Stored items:
(** [a | fmap(fn)], [a | t], [fmap(a, fn)] and the same for [flat_map]. *)
Definition eval_stage (a : arg) (st : stage) (e : env) : option (awaitable * env) :=
  match st with
  | PipeFmap fn =>
      let '(x, e) := eval_fn OFn fn e in
      '(t, e) ← fmap1 x e; let '(l, e) := materialize t e in pipe_fmap a (Rvalue l) e
  | PipeFmapLocal t => pipe_fmap a (Lvalue t) e
  | CallFmap fn => let '(x, e) := eval_fn OFn fn e in fmap2 a x e
  | PipeFlatMap fn =>
      let '(x, e) := eval_fn OBinder fn e in
      '(t, e) ← flat_map1 x e; let '(l, e) := materialize t e in pipe_flat_map a (Rvalue l) e
  | PipeFlatMapLocal t => pipe_flat_map a (Lvalue t) e
  | CallFlatMap fn => let '(x, e) := eval_fn OBinder fn e in flat_map2 a x e
  end.

(** What the pipeline starts with: a local awaitable, or a value. *)
Inductive source := SourceLocal (l : loc) | SourceTemp (a : awaitable).

Definition eval_source (src : source) (e : env) : arg * env :=
  match src with
  | SourceLocal l => (Lvalue l, e)
  | SourceTemp a => let '(l, e) := materialize (OAwaitable a) e in (Rvalue l, e)
  end.

(** Every stage gives a prvalue, the source of the next one. *)
Fixpoint eval (src : source) (st : stage) (sts : list stage) (e : env) : option (awaitable * env) :=
  let '(x, e) := eval_source src e in
  '(a, e) ← eval_stage x st e;
  match sts with
  | [] => Some (a, e)
  | st :: sts => eval (SourceTemp a) st sts e
  end.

Prompt →
Transcribe the full set of records without altering a single character.

Answer section →
(** [a | fmap(fn)], [a | t], [fmap(a, fn)] and the same for [flat_map]. *)
Definition eval_stage (a : arg) (st : stage) (e : env) : option (awaitable * env) :=
  match st with
  | PipeFmap fn =>
      let '(x, e) := eval_fn OFn fn e in
      '(t, e) ← fmap1 x e; let '(l, e) := materialize t e in pipe_fmap a (Rvalue l) e
  | PipeFmapLocal t => pipe_fmap a (Lvalue t) e
  | CallFmap fn => let '(x, e) := eval_fn OFn fn e in fmap2 a x e
  | PipeFlatMap fn =>
      let '(x, e) := eval_fn OBinder fn e in
      '(t, e) ← flat_map1 x e; let '(l, e) := materialize t e in pipe_flat_map a (Rvalue l) e
  | PipeFlatMapLocal t => pipe_flat_map a (Lvalue t) e
  | CallFlatMap fn => let '(x, e) := eval_fn OBinder fn e in flat_map2 a x e
  end.

(** What the pipeline starts with: a local awaitable, or a value. *)
Inductive source := SourceLocal (l : loc) | SourceTemp (a : awaitable).

Definition eval_source (src : source) (e : env) : arg * env :=
  match src with
  | SourceLocal l => (Lvalue l, e)
  | SourceTemp a => let '(l, e) := materialize (OAwaitable a) e in (Rvalue l, e)
  end.

(** Every stage gives a prvalue, the source of the next one. *)
Fixpoint eval (src : source) (st : stage) (sts : list stage) (e : env) : option (awaitable * env) :=
  let '(x, e) := eval_source src e in
  '(a, e) ← eval_stage x st e;
  match sts with
  | [] => Some (a, e)
  | st :: sts => eval (SourceTemp a) st sts e
  end.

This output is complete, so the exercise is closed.